Uma das manifestações mais vexantes do atrofio geral que molda a nossa política consiste na repetição da cassete laranja onde ouvimos dizer que o “PS está agarrado ao Memorando” porque foi um Governo socialista que o pediu, o negociou e assinou. Logo, o Memorando prevalece e sobrepõe-se à liberdade política do PS sob pena de passarem por irresponsáveis, dizem social-democratas e populares a gozarem o prato com alarvidade.
O argumento é pífio. Primeiro, a necessidade do Memorando resulta de um boicote do PSD e do CDS (ajudados pelo Presidente da República, BE e PCP) a um programa alternativo defendido pelo Governo de então e por todos os responsáveis europeus. Conclusão, o Memorando interessava aos interesses da direita, a qual fez campanha por algo similar ao longo de 1 ano. Segundo, o Memorando foi negociado e assinado também pelo PSD e CDS. Tanto Catroga, que disse ter influenciado o acordo, como Passos, que disse estar em perfeita sintonia ideológica com ele, reclamaram vitória pela sua implementação. Conclusão, o Memorando consubstancia uma visão da sociedade e da economia na qual o PS não se revê, mas a qual espelha os pressupostos programáticos dos radicais da diminuição do papel do Estado.
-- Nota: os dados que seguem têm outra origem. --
(* ===== verification/RaidzGeneral.v ===== *)
(** General RAID-Z reconstruction (module/zfs/vdev_raidz.c): the rows of the
    dispersal matrix are inverted by Gauss-Jordan elimination and the missing
    columns recomputed from the inverse; [vdev_raidz_reconstruct] chooses
    between this and the optimised routines. *)

From S2P Require Import Prelude Galois RaidzMap RaidzParity RaidzReconstruct.
From Stdlib Require Import Ring Field.
Import Galois RaidzMap RaidzParity RaidzReconstruct.
Open Scope Z_scope.

Module RaidzGeneral.

(** ** The code *)

(** [m[i][j]] for an array of rows. *)
Definition rd2 (m : list (list Z)) (i j : Z) : res Z := row ← rd m i; rd row j.
Definition wr2 (m : list (list Z)) (i j v : Z) : res (list (list Z)) :=
  row ← rd m i; row ← wr row j v; wr m i row.

(** The rows of the parity columns [map] in the dispersal matrix. *)
Definition vdev_raidz_matrix_init (n nmap : Z) (map : list Z) (rows : list (list Z)) : res (list (list Z)) :=
  for_range 0 nmap (fun i rows =>
    m ← rd map i;
    let pow := m * n in
    let pow := if 255 <? pow then pow - 255 else pow in
    '(rows, _) ← for_range 0 n (fun j '(rows, pow) =>
      let pow := pow - m in
      let pow := if pow <? 0 then pow + 255 else pow in
      v ← rd vdev_raidz_pow2 pow;
      rows ← wr2 rows i j v;
      Ok (rows, pow)) (rows, pow);
    Ok rows) rows.

(** The steps of the inversion: the initial inverse rows, moving the columns
    of the intact data over, and the elimination proper. *)
Definition invert_init (n nmissing : Z) (invrows : list (list Z)) : res (list (list Z)) :=
  for_range 0 nmissing (fun i invrows =>
    for_range 0 n (fun j invrows => wr2 invrows i j (if i =? j then 1 else 0)) invrows) invrows.

Definition invert_move (first n nmissing : Z) (used : list Z) (m : list (list Z) * list (list Z)) :
    res (list (list Z) * list (list Z)) :=
  for_range 0 nmissing (fun i m =>
    for_range nmissing n (fun j '(rows, invrows) =>
      u ← rd used j;
      let jj := u - first in
      v ← rd2 rows i jj;
      invrows ← wr2 invrows i j v;
      rows ← wr2 rows i jj 0;
      Ok (rows, invrows)) m) m.

Definition invert_scale (n i log : Z) (m : list (list Z) * list (list Z)) :
    res (list (list Z) * list (list Z)) :=
  for_range 0 n (fun j '(rows, invrows) =>
    a ← rd2 rows i j; a ← vdev_raidz_exp2 a log; rows ← wr2 rows i j a;
    b ← rd2 invrows i j; b ← vdev_raidz_exp2 b log; invrows ← wr2 invrows i j b;
    Ok (rows, invrows)) m.

Definition invert_sub (n i ii log : Z) (m : list (list Z) * list (list Z)) :
    res (list (list Z) * list (list Z)) :=
  for_range 0 n (fun j '(rows, invrows) =>
    a ← rd2 rows i j; a ← vdev_raidz_exp2 a log;
    x ← rd2 rows ii j; rows ← wr2 rows ii j (Z.lxor x a);
    b ← rd2 invrows i j; b ← vdev_raidz_exp2 b log;
    y ← rd2 invrows ii j; invrows ← wr2 invrows ii j (Z.lxor y b);
    Ok (rows, invrows)) m.

Definition vdev_raidz_matrix_invert (first n nmissing : Z) (missing : list Z)
    (rows invrows : list (list Z)) (used : list Z) : res (list (list Z) * list (list Z)) :=
  invrows ← invert_init n nmissing invrows;
  m ← invert_move first n nmissing used (rows, invrows);
  for_range 0 nmissing (fun i '(rows, invrows) =>
    mi ← rd missing i;
    piv ← rd2 rows i mi;
    l ← rd vdev_raidz_log2 piv;
    m ← invert_scale n i (u8 (255 - l)) (rows, invrows);
    for_range 0 nmissing (fun ii '(rows, invrows) =>
      if i =? ii then Ok (rows, invrows) else
      v ← rd2 rows ii mi;
      log ← rd vdev_raidz_log2 v;
      invert_sub n i ii log (rows, invrows)) m) m.

(** The contribution of the column [used[i]], [src], to the targets. *)
Definition matrix_reconstruct_col (nmissing i : Z) (src : list Z) (ccount : Z)
    (dcount : list Z) (invlog : list (list Z)) (st : list (list Z) * Z) : res (list (list Z) * Z) :=
  for_range 0 ccount (fun x '(dst, log) =>
    s ← rd src x;
    log ← (if s =? 0 then Ok log else rd vdev_raidz_log2 s);
    dst ← for_range 0 nmissing (fun cc dst =>
      dc ← rd dcount cc;
      if dc <=? x then Ok dst else
      val ← (if s =? 0 then Ok 0 else
               il ← rd2 invlog cc i;
               let ll := log + il in
               rd vdev_raidz_pow2 (if 255 <=? ll then ll - 255 else ll));
      if i =? 0 then wr2 dst cc x val
      else d ← rd2 dst cc x; wr2 dst cc x (Z.lxor d val)) dst;
    Ok (dst, log)) st.

Fixpoint col_datas (rm : raidz_map) (cs : list Z) : res (list (list Z)) :=
  match cs with [] => Ok [] | c :: cs => d ← col_data rm c; ds ← col_datas rm cs; Ok (d :: ds) end.
Fixpoint col_sizes (rm : raidz_map) (cs : list Z) : res (list Z) :=
  match cs with [] => Ok [] | c :: cs => d ← col_size rm c; ds ← col_sizes rm cs; Ok (d :: ds) end.
Fixpoint set_col_datas (rm : raidz_map) (cs : list Z) (ds : list (list Z)) : res raidz_map :=
  match cs, ds with
  | c :: cs, d :: ds => rm ← set_col_data rm c d; set_col_datas rm cs ds
  | _, _ => Ok rm
  end.

(** The targets [dst[j]] are the buffers of the missing columns; they are read
    and written back around the loop over the bytes of a source column. *)
Definition vdev_raidz_matrix_reconstruct (rm : raidz_map) (n nmissing : Z) (missing : list Z)
    (invrows : list (list Z)) (used : list Z) : res raidz_map :=
  invlog ← for_range 0 nmissing (fun i invlog =>
    row ← for_range 0 n (fun j row => v ← rd2 invrows i j; l ← rd vdev_raidz_log2 v; Ok (row ++ [l])) [];
    Ok (invlog ++ [row])) [];
  let ccs := map (fun m => m + rm_firstdatacol rm) (take (Z.to_nat nmissing) missing) in
  '(rm, _) ← for_range 0 n (fun i '(rm, log) =>
    c ← rd used i;
    src ← col_data rm c;
    ccount ← col_size rm c;
    dst ← col_datas rm ccs;
    dcount ← col_sizes rm ccs;
    '(dst, log) ← matrix_reconstruct_col nmissing i src ccount dcount invlog (dst, log);
    rm ← set_col_datas rm ccs dst;
    Ok (rm, log)) (rm, 0);
  Ok rm.

Definition VDEV_RAIDZ_MAXPARITY := 3.

(** [a[n++] = v] on an array of [cap] cells. *)
Definition push {A} (cap : Z) (a : list A) (v : A) : res (list A) :=
  if zlen a <? cap then Ok (a ++ [v]) else Fault FWrite.

(** The data columns among the targets. *)
Definition general_missing (first ntgts : Z) (tgts : list Z) : res (list Z) :=
  for_range 0 ntgts (fun t missing =>
    tgt ← rd tgts t;
    if first <=? tgt then push VDEV_RAIDZ_MAXPARITY missing (tgt - first) else Ok missing) [].

(** The first parity columns that are not targets, as many as there are
    missing data columns, and their code.  Each round moves to the next target
    or adds a parity column: at most six rounds. *)
Definition general_parity (nmissing : Z) (tgts : list Z) : res (list Z * Z) :=
  loop 8 (fun '(t_, c, code, parity_map) =>
    if zlen parity_map <? nmissing then
      tgt ← rd tgts t_;
      if c =? tgt then Ok (inl (t_ + 1, c + 1, code, parity_map))
      else
        parity_map ← push VDEV_RAIDZ_MAXPARITY parity_map c;
        Ok (inl (t_, c + 1, Z.lor code (Z.shiftl 1 c), parity_map))
    else Ok (inr (parity_map, code))) (0, 0, 0, []).

(** The columns used: the chosen parity, then the intact data columns. *)
Definition general_used (first cols n nmissing : Z) (missing parity_map : list Z) : res (list Z) :=
  '(used, _) ← for_range first cols (fun c '(used, t_) =>
    hit ← (if t_ <? nmissing then m ← rd missing t_; Ok (c =? m + first) else Ok false);
    if (hit : bool) then Ok (used, t_ + 1)
    else used ← push n used (u8 c); Ok (used, t_)) (map (fun c => u8 c) parity_map, 0);
  Ok used.

Section general.
(** [kmem_alloc], [zio_buf_alloc]: buffers with unspecified content. *)
Variable kmem_alloc : Z -> list Z.
Variable zio_buf_alloc : Z -> list Z.
Variable vdev_raidz_default_to_general : bool.

Definition vdev_raidz_reconstruct_general (rm : raidz_map) (tgts : list Z) (ntgts : Z) :
    res (raidz_map * Z) :=
  let first := rm_firstdatacol rm in
  let n := rm_cols rm - first in
  missing_rows ← general_missing first ntgts tgts;
  let nmissing_rows := zlen missing_rows in
  '(parity_map, code) ← general_parity nmissing_rows tgts;
  let p := kmem_alloc (2 * nmissing_rows * n + n) in
  let slice k := take (Z.to_nat n) (drop (Z.to_nat (k * n)) p) in
  let rows := map (fun i => slice (2 * i)) (seqZ 0 nmissing_rows) in
  let invrows := map (fun i => slice (2 * i + 1)) (seqZ 0 nmissing_rows) in
  used ← general_used first (rm_cols rm) n nmissing_rows missing_rows parity_map;
  rows ← vdev_raidz_matrix_init n nmissing_rows parity_map rows;
  '(rows, invrows) ← vdev_raidz_matrix_invert first n nmissing_rows missing_rows rows invrows used;
  rm ← vdev_raidz_matrix_reconstruct rm n nmissing_rows missing_rows invrows used;
  Ok (rm, code).

(** The scan of the columns: the targets (given or failed), the parity columns
    that are valid, and the counts of bad parity and data columns. *)
Definition reconstruct_scan (rm : raidz_map) (t : list Z) (nt : Z) :
    res (list Z * list bool * Z * Z) :=
  let first := rm_firstdatacol rm in
  '(tgts, parity_valid, nbadparity, nbaddata, _) ←
    for_range 0 (rm_cols rm) (fun c '(tgts, parity_valid, nbadparity, nbaddata, i) =>
      parity_valid ← (if c <? first then push VDEV_RAIDZ_MAXPARITY parity_valid false else Ok parity_valid);
      hit ← (if i <? nt then ti ← rd t i; Ok (c =? ti) else Ok false);
      if (hit : bool) then
        tgts ← push VDEV_RAIDZ_MAXPARITY tgts c;
        Ok (tgts, parity_valid, nbadparity, nbaddata, i + 1)
      else
        rc ← rd (rm_col rm) c;
        if negb (rc_error rc =? 0) then
          tgts ← push VDEV_RAIDZ_MAXPARITY tgts c;
          Ok (tgts, parity_valid, nbadparity, nbaddata, i)
        else if first <=? c then Ok (tgts, parity_valid, nbadparity, nbaddata - 1, i)
        else
          parity_valid ← wr parity_valid c true;
          Ok (tgts, parity_valid, nbadparity - 1, nbaddata, i))
      ([], [], first, rm_cols rm - first, 0);
  Ok (tgts, parity_valid, nbadparity, nbaddata).

Definition vdev_raidz_reconstruct (rm : raidz_map) (t : list Z) (nt : Z) : res (raidz_map * Z) :=
  '(tgts, parity_valid, nbadparity, nbaddata) ← reconstruct_scan rm t nt;
  let dt := drop (Z.to_nat nbadparity) tgts in
  let general := vdev_raidz_reconstruct_general rm tgts (zlen tgts) in
  if vdev_raidz_default_to_general then general
  else if nbaddata =? 1 then
    pv ← rd parity_valid VDEV_RAIDZ_P;
    if (pv : bool) then vdev_raidz_reconstruct_p rm dt
    else
      qv ← rd parity_valid VDEV_RAIDZ_Q;
      if (qv : bool) then vdev_raidz_reconstruct_q rm dt else general
  else if nbaddata =? 2 then
    pv ← rd parity_valid VDEV_RAIDZ_P;
    qv ← (if (pv : bool) then rd parity_valid VDEV_RAIDZ_Q else Ok false);
    if (qv : bool) then vdev_raidz_reconstruct_pq zio_buf_alloc rm dt else general
  else general.
End general.
End RaidzGeneral.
Terceiro, o Memorando foi sofrendo alterações a seguir à tomada de posse do Governo PSD-CDS. Essas alterações deixaram de contar com a participação do PS, o qual não foi mais tido nem achado e talvez nem saiba agora do que consta a mais recente versão do acordo.
Como se explica a repetição maníaca desta cassete, tanto por deputados, como por dirigentes, como por jornalistas do laranjal? Explica-se pela cumplicidade de Seguro. O apagamento do passado recente que Seguro instaurou logo a partir da sua campanha para Secretário-Geral abriu todo o flanco para o partido ser impunemente sovado até à perda de consciência. Seguro consentiu no espancamento por razões que nunca revelou, mas que pelo seu percurso podemos tentar adivinhar com elevada probabilidade de acerto: ele concorda com as acusações da direita contra Sócrates e seus bandidos. É que a alternativa a esta explicação é não só terrível como potencialmente doentia: ele não concordava, mas mesmo assim não conseguia mover uma palha para defender os camaradas e as políticas que serviram Portugal com brio e honra de 2005 a 2011.